• Directions for this task: Among the entries below, please show each line that carries the word "HwCall".

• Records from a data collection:
(** [XAie_RouteConstraints]: each array travels with its element count
    ([NoOfBlackListedCores], [NoOfWhiteListedCores]); the pair is a list and
    the count its length. *)
Record XAie_RouteConstraints := {
  BlackListedCores : list XAie_LocType;
  WhiteListedCores : list XAie_LocType
}.

Definition NoOfBlackListedCores (rc : XAie_RouteConstraints) : Z :=
  Z.of_nat (length (BlackListedCores rc)).

Definition NoOfWhiteListedCores (rc : XAie_RouteConstraints) : Z :=
  Z.of_nat (length (WhiteListedCores rc)).

Inductive XAie_BackendType :=
  | XAIE_IO_BACKEND_BAREMETAL | XAIE_IO_BACKEND_SOCKET | XAIE_IO_BACKEND_OTHER.

(** The fields of [XAie_DevInst] (xaiegbl.h) the routing file reads. *)
Record XAie_DevInst := {
  DevNumRows : Z;
  DevNumCols : Z;
  ShimRow : Z;
  MemTileRowStart : Z;
  MemTileNumRows : Z;
  AieTileRowStart : Z;
  AieTileNumRows : Z;
  BackendType : XAie_BackendType
}.

(** [XAie_RoutingInstance].  [CoreConstraintPerCore] is indexed
    [col][row].  Every pointer of the table is dereferenced unchecked by
    the initialiser, so a tile is a structure, not a nullable pointer, and
    the [if (!constraint)] guards of the source never fire.
    [PortMappings] is the memory holding the shim port-mapping arrays, which
    several tiles may point to. *)
Record XAie_RoutingInstance := {
  DeviceInstance : XAie_DevInst;
  CoreConstraintPerCore : list (list XAie_CoreConstraint);
  NumRows : Z;
  NumCols : Z;
  PortMappings : list (list XAie_ChannelPortMapping)
}.

(** ** The tile table *)

Definition tileAt (tbl : list (list XAie_CoreConstraint)) (t : XAie_LocType)
  : option XAie_CoreConstraint :=
  if (0 <=? Col t) && (0 <=? Row t)
  then column ← tbl !! Z.to_nat (Col t); column !! Z.to_nat (Row t)
  else None.

Definition alterTile (f : XAie_CoreConstraint → XAie_CoreConstraint)
  (t : XAie_LocType) (tbl : list (list XAie_CoreConstraint))
  : list (list XAie_CoreConstraint) :=
  alter (alter f (Z.to_nat (Row t))) (Z.to_nat (Col t)) tbl.

Definition with_table (r : XAie_RoutingInstance)
  (tbl : list (list XAie_CoreConstraint)) : XAie_RoutingInstance :=
  {| DeviceInstance := DeviceInstance r; CoreConstraintPerCore := tbl;
     NumRows := NumRows r; NumCols := NumCols r;
     PortMappings := PortMappings r |}.

Definition with_mappings (r : XAie_RoutingInstance)
  (pm : list (list XAie_ChannelPortMapping)) : XAie_RoutingInstance :=
  {| DeviceInstance := DeviceInstance r;
     CoreConstraintPerCore := CoreConstraintPerCore r;
     NumRows := NumRows r; NumCols := NumCols r; PortMappings := pm |}.

(** Field setters for [XAie_CoreConstraint]. *)
Definition set_ports (c : XAie_CoreConstraint)
  (mm2s s2mm se sw ss sn me mw ms mn : Z) : XAie_CoreConstraint :=
  {| isAutoConfigured := isAutoConfigured c;
     MM2S_State := mm2s; S2MM_State := s2mm;
     ShimMM2S_State := ShimMM2S_State c; ShimS2MM_State := ShimS2MM_State c;
     AllChannelsInUse := AllChannelsInUse c; BDState := BDState c;
     AllBDsareInUse := AllBDsareInUse c; tile_type := tile_type c;
     DirSupported := DirSupported c;
     SlaveEast := se; SlaveWest := sw; SlaveSouth := ss; SlaveNorth := sn;
     MasterEast := me; MasterWest := mw; MasterSouth := ms; MasterNorth := mn;
     Host2AIEPorts := Host2AIEPorts c; Host2AIEPortCount := Host2AIEPortCount c;
     AIE2HostPorts := AIE2HostPorts c; AIE2HostPortCount := AIE2HostPortCount c;
     routesDB := routesDB c; isCoreExecuting := isCoreExecuting c |}.

Definition set_isAutoConfigured (b : bool) (c : XAie_CoreConstraint)
  : XAie_CoreConstraint :=
  {| isAutoConfigured := b;
     MM2S_State := MM2S_State c; S2MM_State := S2MM_State c;
     ShimMM2S_State := ShimMM2S_State c; ShimS2MM_State := ShimS2MM_State c;
     AllChannelsInUse := AllChannelsInUse c; BDState := BDState c;
     AllBDsareInUse := AllBDsareInUse c; tile_type := tile_type c;
     DirSupported := DirSupported c;
     SlaveEast := SlaveEast c; SlaveWest := SlaveWest c;
     SlaveSouth := SlaveSouth c; SlaveNorth := SlaveNorth c;
     MasterEast := MasterEast c; MasterWest := MasterWest c;
     MasterSouth := MasterSouth c; MasterNorth := MasterNorth c;
     Host2AIEPorts := Host2AIEPorts c; Host2AIEPortCount := Host2AIEPortCount c;
     AIE2HostPorts := AIE2HostPorts c; AIE2HostPortCount := AIE2HostPortCount c;
     routesDB := routesDB c; isCoreExecuting := isCoreExecuting c |}.

Definition set_isCoreExecuting (b : bool) (c : XAie_CoreConstraint)
  : XAie_CoreConstraint :=
  {| isAutoConfigured := isAutoConfigured c;
     MM2S_State := MM2S_State c; S2MM_State := S2MM_State c;
     ShimMM2S_State := ShimMM2S_State c; ShimS2MM_State := ShimS2MM_State c;
     AllChannelsInUse := AllChannelsInUse c; BDState := BDState c;
     AllBDsareInUse := AllBDsareInUse c; tile_type := tile_type c;
     DirSupported := DirSupported c;
     SlaveEast := SlaveEast c; SlaveWest := SlaveWest c;
     SlaveSouth := SlaveSouth c; SlaveNorth := SlaveNorth c;
     MasterEast := MasterEast c; MasterWest := MasterWest c;
     MasterSouth := MasterSouth c; MasterNorth := MasterNorth c;
     Host2AIEPorts := Host2AIEPorts c; Host2AIEPortCount := Host2AIEPortCount c;
     AIE2HostPorts := AIE2HostPorts c; AIE2HostPortCount := AIE2HostPortCount c;
     routesDB := routesDB c; isCoreExecuting := b |}.

Definition set_BDState (bd : Z) (c : XAie_CoreConstraint)
  : XAie_CoreConstraint :=
  {| isAutoConfigured := isAutoConfigured c;
     MM2S_State := MM2S_State c; S2MM_State := S2MM_State c;
     ShimMM2S_State := ShimMM2S_State c; ShimS2MM_State := ShimS2MM_State c;
     AllChannelsInUse := AllChannelsInUse c; BDState := bd;
     AllBDsareInUse := AllBDsareInUse c; tile_type := tile_type c;
     DirSupported := DirSupported c;
     SlaveEast := SlaveEast c; SlaveWest := SlaveWest c;
     SlaveSouth := SlaveSouth c; SlaveNorth := SlaveNorth c;
     MasterEast := MasterEast c; MasterWest := MasterWest c;
     MasterSouth := MasterSouth c; MasterNorth := MasterNorth c;
     Host2AIEPorts := Host2AIEPorts c; Host2AIEPortCount := Host2AIEPortCount c;
     AIE2HostPorts := AIE2HostPorts c; AIE2HostPortCount := AIE2HostPortCount c;
     routesDB := routesDB c; isCoreExecuting := isCoreExecuting c |}.

Definition set_routesDB (db : XAie_ProgrammedRoutes) (c : XAie_CoreConstraint)
  : XAie_CoreConstraint :=
  {| isAutoConfigured := isAutoConfigured c;
     MM2S_State := MM2S_State c; S2MM_State := S2MM_State c;
     ShimMM2S_State := ShimMM2S_State c; ShimS2MM_State := ShimS2MM_State c;
     AllChannelsInUse := AllChannelsInUse c; BDState := BDState c;
     AllBDsareInUse := AllBDsareInUse c; tile_type := tile_type c;
     DirSupported := DirSupported c;
     SlaveEast := SlaveEast c; SlaveWest := SlaveWest c;
     SlaveSouth := SlaveSouth c; SlaveNorth := SlaveNorth c;
     MasterEast := MasterEast c; MasterWest := MasterWest c;
     MasterSouth := MasterSouth c; MasterNorth := MasterNorth c;
     Host2AIEPorts := Host2AIEPorts c; Host2AIEPortCount := Host2AIEPortCount c;
     AIE2HostPorts := AIE2HostPorts c; AIE2HostPortCount := AIE2HostPortCount c;
     routesDB := db; isCoreExecuting := isCoreExecuting c |}.

(** ** Hardware layer and the execution monad *)

Inductive XAie_DmaDirection := DMA_S2MM | DMA_MM2S.

(** The calls the routing file makes into the rest of the driver. *)
Inductive HwCall :=
  | XAie_StrmConnCctEnable (t : XAie_LocType) (slave : StrmSwPortType)
      (slavePort : Z) (master : StrmSwPortType) (masterPort : Z)
  | XAie_StrmConnCctDisable (t : XAie_LocType) (slave : StrmSwPortType)
      (slavePort : Z) (master : StrmSwPortType) (masterPort : Z)
  | XAie_EnableAieToShimDmaStrmPort (t : XAie_LocType) (portNum : Z)
  | XAie_EnableShimDmaToAieStrmPort (t : XAie_LocType) (portNum : Z)
  | XAie_DmaDescInit (t : XAie_LocType)
  | XAie_DmaSetAddrLen (addr len : Z)
  | XAie_DmaSetAddrOffsetLen (memInst offset len : Z)
  | XAie_DmaEnableBd
  | XAie_DmaWriteBd (t : XAie_LocType) (bdNum : Z)
  | XAie_DmaChannelPushBdToQueue (t : XAie_LocType) (chNum : Z)
      (dir : XAie_DmaDirection) (bdNum : Z)
  | XAie_DmaChannelEnable (t : XAie_LocType) (chNum : Z)
      (dir : XAie_DmaDirection)
  | XAie_DmaGetPendingBdCount (t : XAie_LocType) (chNum : Z)
      (dir : XAie_DmaDirection)
  | XAie_CoreEnable (t : XAie_LocType).

(** The hardware layer as an oracle: the return code of a call, and the
    count [XAie_DmaGetPendingBdCount] stores through its pointer argument,
    as functions of the calls made so far and of the call itself. *)
Record Backend := {
  hw_rc : list HwCall → HwCall → AieRC;
  hw_pending : list HwCall → HwCall → Z
}.

Record Machine := {
  ri : XAie_RoutingInstance;
  calls : list HwCall
}.

Definition Exec (A : Type) : Type := Machine → option (A * Machine).

Definition ret {A} (a : A) : Exec A := fun m => Some (a, m).

Definition bind {A B} (e : Exec A) (k : A → Exec B) : Exec B :=
  fun m => match e m with
           | Some (a, m') => k a m'
           | None => None
           end.

(** An undefined execution. *)
Definition undef {A} : Exec A := fun _ => None.

Declare Scope exec_scope.
Delimit Scope exec_scope with exec.
Notation "x <<- e ;; k" := (bind e (fun x => k))
  (at level 100, e at next level, right associativity) : exec_scope.
Notation "e ;;; k" := (bind e (fun _ => k))
  (at level 100, right associativity) : exec_scope.
Local Open Scope exec_scope.

Definition lift_opt {A} (o : option A) : Exec A :=
  fun m => match o with Some a => Some (a, m) | None => None end.

Definition get_ri : Exec XAie_RoutingInstance := fun m => Some (ri m, m).

Definition put_ri (r : XAie_RoutingInstance) : Exec unit :=
  fun m => Some (tt, {| ri := r; calls := calls m |}).

(** [routingInstance->CoreConstraintPerCore[tile.Col][tile.Row]], read. *)
Definition constraintOf (t : XAie_LocType) : Exec XAie_CoreConstraint :=
  r <<- get_ri ;; lift_opt (tileAt (CoreConstraintPerCore r) t).

(** An assignment through the pointer
    [routingInstance->CoreConstraintPerCore[tile.Col][tile.Row]]. *)
Definition modifyConstraint (t : XAie_LocType)
  (f : XAie_CoreConstraint → XAie_CoreConstraint) : Exec unit :=
  r <<- get_ri ;;
  _ <<- lift_opt (tileAt (CoreConstraintPerCore r) t) ;;
  put_ri (with_table r (alterTile f t (CoreConstraintPerCore r))).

• Solved problem:
Inductive HwCall :=
  hw_rc : list HwCall → HwCall → AieRC;
  hw_pending : list HwCall → HwCall → Z
  calls : list HwCall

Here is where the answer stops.